Gay feminist teen blows the internet up with her yearbook quote

If yearbook quotes were performed live on stage, in front of the entire world — as opposed to written down and then published months later for a few hundred students — 17-year-old Caitlyn Cannon could very well have dropped the mic after sharing hers.

Instead, she's experiencing the digital equivalent of making a stadium erupt with her words: Going viral.

Cannon, who recently graduated from Oak Hills High School in California, is the toast of the web this week for penning a powerful yearbook quote that somehow fuses feminism, the wage gap, gay rights and humour in just one sentence:

"I need feminism because I intend on marrying rich and I can't do that if my wife and I are making .75 cent for every dollar a man makes."

A photo of Cannon's yearbook photo and quote was tweeted by a friend on Tuesday with the caption "this is all I honestly care about right now."

It has since been retweeted nearly 10,000 times, favourited more than 13,500 times, and picked up by news outlets all over the world.

After sharing the photo on her own Tumblr blog Wednesday, it racked up a whopping 132,000 reblogs more in less than 24 hours.

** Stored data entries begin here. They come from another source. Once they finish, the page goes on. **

(** [iter().map(f).collect::<Result<Vec<_>, _>>()]: stops at the first error. *)
Definition traverse {E A B} (f : A → result E B) : list A → result E (list B) :=
  fix go l :=
    match l with
    | [] => Ok []
    | x :: r => y ← f x; ys ← go r; Ok (y :: ys)
    end.

(** [iter().try_for_each(f)]. *)
Definition try_each {E A} (f : A → result E unit) : list A → result E unit :=
  fix go l :=
    match l with
    | [] => Ok tt
    | x :: r => _ ← f x; go r
    end.

(** A loop that threads a state and may return early with an error. *)
Definition foldM {E A S} (f : S → A → result E S) : S → list A → result E S :=
  fix go s l :=
    match l with
    | [] => Ok s
    | x :: r => s' ← f s x; go s' r
    end.

(** ** Ordered maps *)

(** A [BTreeMap<String, V>] (and a [serde_json::Map] without [preserve_order])
    is its list of entries, sorted by key. *)
Section bmap.
Context {V : Type}.

Fixpoint bm_get (k : str) (m : list (str * V)) : option V :=
  match m with
  | [] => None
  | (k', v) :: r => if k =s k' then Some v else bm_get k r
  end.

Fixpoint bm_insert (k : str) (v : V) (m : list (str * V)) : list (str * V) :=
  match m with
  | [] => [(k, v)]
  | (k', v') :: r =>
      match str_cmp k k' with
      | Lt => (k, v) :: (k', v') :: r
      | Eq => (k, v) :: r
      | Gt => (k', v') :: bm_insert k v r
      end
  end.

Definition bm_remove (k : str) (m : list (str * V)) : list (str * V) :=
  List.filter (λ kv, negb (k =s kv.1)) m.

Definition bm_contains (k : str) (m : list (str * V)) : bool := is_some (bm_get k m).

(** [FromIterator]: later entries replace earlier ones. *)
Definition bm_of_list (l : list (str * V)) : list (str * V) :=
  fold_left (λ m kv, bm_insert kv.1 kv.2 m) l [].

Definition key_lt (a b : str * V) : Prop := str_cmp a.1 b.1 = Lt.
Definition bm_wf (m : list (str * V)) : Prop := StronglySorted key_lt m.
End bmap.

(** A [BTreeSet<String>] as the sorted list of its elements, and the hash sets
    of names the source only inserts into and tests. *)
Definition bs_contains (k : str) (s : list str) : bool := existsb (str_eqb k) s.

Fixpoint bs_insert (k : str) (s : list str) : list str :=
  match s with
  | [] => [k]
  | k' :: r =>
      match str_cmp k k' with
      | Lt => k :: k' :: r
      | Eq => k :: r
      | Gt => k' :: bs_insert k r
      end
  end.

(** ** Automation *)

Create HintDb yao.

(** Inverts equations between results: a bind that returned [Ok] had both of
    its halves return [Ok]. *)
Lemma bind_Ok {E A B} (r : result E A) (f : A → result E B) b :
  (r ≫= f) = Ok b → ∃ a, r = Ok a ∧ f a = Ok b.
Proof. destruct r as [a|e]; [by eauto|done]. Qed.

Lemma fmap_Ok {E A B} (r : result E A) (f : A → B) b :
  (f <$> r) = Ok b → ∃ a, r = Ok a ∧ f a = b.
Proof. destruct r as [a|e]; [|done]. intros [= <-]. by eauto. Qed.

Lemma ensure_Ok {E} b (e : E) u : ensure b e = Ok u ↔ b = true.
Proof. destruct b, u; naive_solver. Qed.

Lemma ok_or_Ok {E A} (o : option A) (e : E) a : ok_or o e = Ok a ↔ o = Some a.
Proof. destruct o; naive_solver. Qed.

Lemma map_err_Ok {E F A} (f : E → F) (r : result E A) a :
  map_err f r = Ok a ↔ r = Ok a.
Proof. destruct r; naive_solver. Qed.

Ltac res_inv_step :=
  match goal with
  | H : (?r ≫= ?f) = Ok _ |- _ =>
      apply bind_Ok in H; let a := fresh "a" in let Ha := fresh "Ha" in
      destruct H as (a & Ha & H)
  | H : (?f <$> ?r) = Ok _ |- _ =>
      apply fmap_Ok in H; let a := fresh "a" in let Ha := fresh "Ha" in
      destruct H as (a & Ha & H)
  | H : ensure _ _ = Ok _ |- _ => apply ensure_Ok in H
  | H : ok_or _ _ = Ok _ |- _ => apply ok_or_Ok in H
  | H : map_err _ _ = Ok _ |- _ => apply map_err_Ok in H
  | H : Ok _ = Ok _ |- _ => injection H as H
  | H : (match ?p with pair _ _ => _ end) = Ok _ |- _ =>
      is_var p; let x := fresh p "l" in let y := fresh p "r" in destruct p as [x y]
  | H : Err _ = Ok _ |- _ => discriminate H
  | H : Ok _ = Err _ |- _ => discriminate H
  end.
Ltac res_inv := repeat (res_inv_step; try subst).

(** Case analysis on the scrutinee of a match in a hypothesis. *)
Ltac case_match_in H :=
  match type of H with
  | context [match ?x with _ => _ end] => destruct x eqn:?; try discriminate H
  end.

(** ** Lemmas: strings *)

Lemma str_eqb_eq a b : (a =s b) = true ↔ a = b.
Proof.
  revert b; induction a as [|x a IH]; intros [|y b]; simpl; split; try done.
  - intros [Hx Ha]%andb_true_iff. apply N.eqb_eq in Hx. apply IH in Ha. by subst.
  - intros [= -> ->]. rewrite N.eqb_refl. by apply IH.
Qed.

Lemma str_eqb_refl a : (a =s a) = true.
Proof. by apply str_eqb_eq. Qed.

Lemma str_eqb_neq a b : (a =s b) = false ↔ a ≠ b.
Proof. rewrite <- str_eqb_eq. by destruct (a =s b). Qed.

Lemma str_eqb_spec a b : reflect (a = b) (a =s b).
Proof. apply iff_reflect. symmetry. apply str_eqb_eq. Qed.

Lemma str_eqb_sym a b : (a =s b) = (b =s a).
Proof. destruct (str_eqb_spec a b), (str_eqb_spec b a); naive_solver. Qed.

#[export] Hint Rewrite str_eqb_refl : yao.

(** Decides an equation between string literals of the source. *)
Ltac lit_decide := first [(apply str_eqb_neq; reflexivity) | reflexivity].

(** ** Lemmas: lexicographic order *)

Section list_cmp.
Context {A : Type} (cmp : A → A → comparison).

Lemma list_cmp_eq (l1 l2 : list A) :
  (∀ x y, x ∈ l1 → cmp x y = Eq ↔ x = y) → list_cmp cmp l1 l2 = Eq ↔ l1 = l2.
Proof.
  revert l2; induction l1 as [|x l1 IH]; intros [|y l2] Hc; simpl; try done.
  assert (Hx := Hc x y ltac:(set_solver)).
  destruct (cmp x y) eqn:E.
  - rewrite IH by (intros; apply Hc; set_solver). naive_solver.
  - naive_solver.
  - naive_solver.
Qed.

Lemma list_cmp_antisym (l1 l2 : list A) :
  (∀ x y, x ∈ l1 → cmp y x = CompOpp (cmp x y)) →
  list_cmp cmp l2 l1 = CompOpp (list_cmp cmp l1 l2).
Proof.
  revert l2; induction l1 as [|x l1 IH]; intros [|y l2] Hc; simpl; try done.
  rewrite (Hc x y) by set_solver. destruct (cmp x y); simpl; try done.
  apply IH. intros; apply Hc; set_solver.
Qed.

Lemma list_cmp_trans (l1 l2 l3 : list A) :
  (∀ x y, x ∈ l1 → cmp x y = Eq → x = y) →
  (∀ y z, y ∈ l2 → cmp y z = Eq → y = z) →
  (∀ x y z, x ∈ l1 → cmp x y = Lt → cmp y z = Lt → cmp x z = Lt) →
  list_cmp cmp l1 l2 = Lt → list_cmp cmp l2 l3 = Lt → list_cmp cmp l1 l3 = Lt.
Proof.
  revert l2 l3; induction l1 as [|x l1 IH]; intros [|y l2] [|z l3] H1 H2 Ht;
    simpl; try done.
  destruct (cmp x y) eqn:Exy; [|..]; try done; intros Hxy.
  - apply H1 in Exy as ->; [|set_solver]. destruct (cmp y z) eqn:Eyz; try done.
    intros Hyz. eapply (IH l2 l3); eauto; intros ???.
    + apply H1; set_solver.
    + apply H2; set_solver.
    + intros. eapply Ht; eauto; set_solver.
  - destruct (cmp y z) eqn:Eyz; try done; intros _.
    + apply H2 in Eyz as <-; [|set_solver]. by rewrite Exy.
    + by rewrite (Ht x y z) by (done || set_solver).
Qed.
End list_cmp.

Lemma str_cmp_eq a b : str_cmp a b = Eq ↔ a = b.
Proof. apply list_cmp_eq. intros x y _. apply N.compare_eq_iff. Qed.

Lemma str_cmp_refl a : str_cmp a a = Eq.
Proof. by apply str_cmp_eq. Qed.

Lemma str_cmp_antisym a b : str_cmp b a = CompOpp (str_cmp a b).
Proof. apply list_cmp_antisym. intros x y _. apply N.compare_antisym. Qed.

Lemma str_cmp_trans a b c : str_cmp a b = Lt → str_cmp b c = Lt → str_cmp a c = Lt.
Proof.
  apply list_cmp_trans; intros; [by apply N.compare_eq_iff..|].
  rewrite N.compare_lt_iff in *. lia.
Qed.

Lemma str_cmp_eqb a b : (a =s b) = match str_cmp a b with Eq => true | _ => false end.
Proof.
  destruct (str_eqb_spec a b) as [->|Hne]; [by rewrite str_cmp_refl|].
  destruct (str_cmp a b) eqn:E; try done. by apply str_cmp_eq in E.
Qed.

(** ** Lemmas: ordered maps *)

Section bmap_facts.
Context {V : Type}.
Implicit Types m : list (str * V).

"I was tired of seeing the same old quotes from popular books and movies and authors," said Cannon, who describes herself as "feminist" and "really gay" in her Twitter bio, via email to The Huffington Post. "I wanted to call attention to a problem that women face."

If her goal was to call attention to the specific problem of the gender pay gap — which sees Canadian women earning between 73 cents and 82 cents for every dollar a man earns, according to the CCPA — she certainly achieved it.

The new graduate's yearbook quote has sparked quite a debate on Twitter about the issue, and aside from some "wage gap truthers," the majority of peopleappearsupportive of her message.

When asked about what inspired her yearbook quote, Cannon told the Huffington Post that she had seen a similar message on Tumblr pertaining to men, but that she changed the words to reflect her own identity.

"I've never really been ashamed to say that I am gay," she said. "So the LGBT aspect was simply who I am."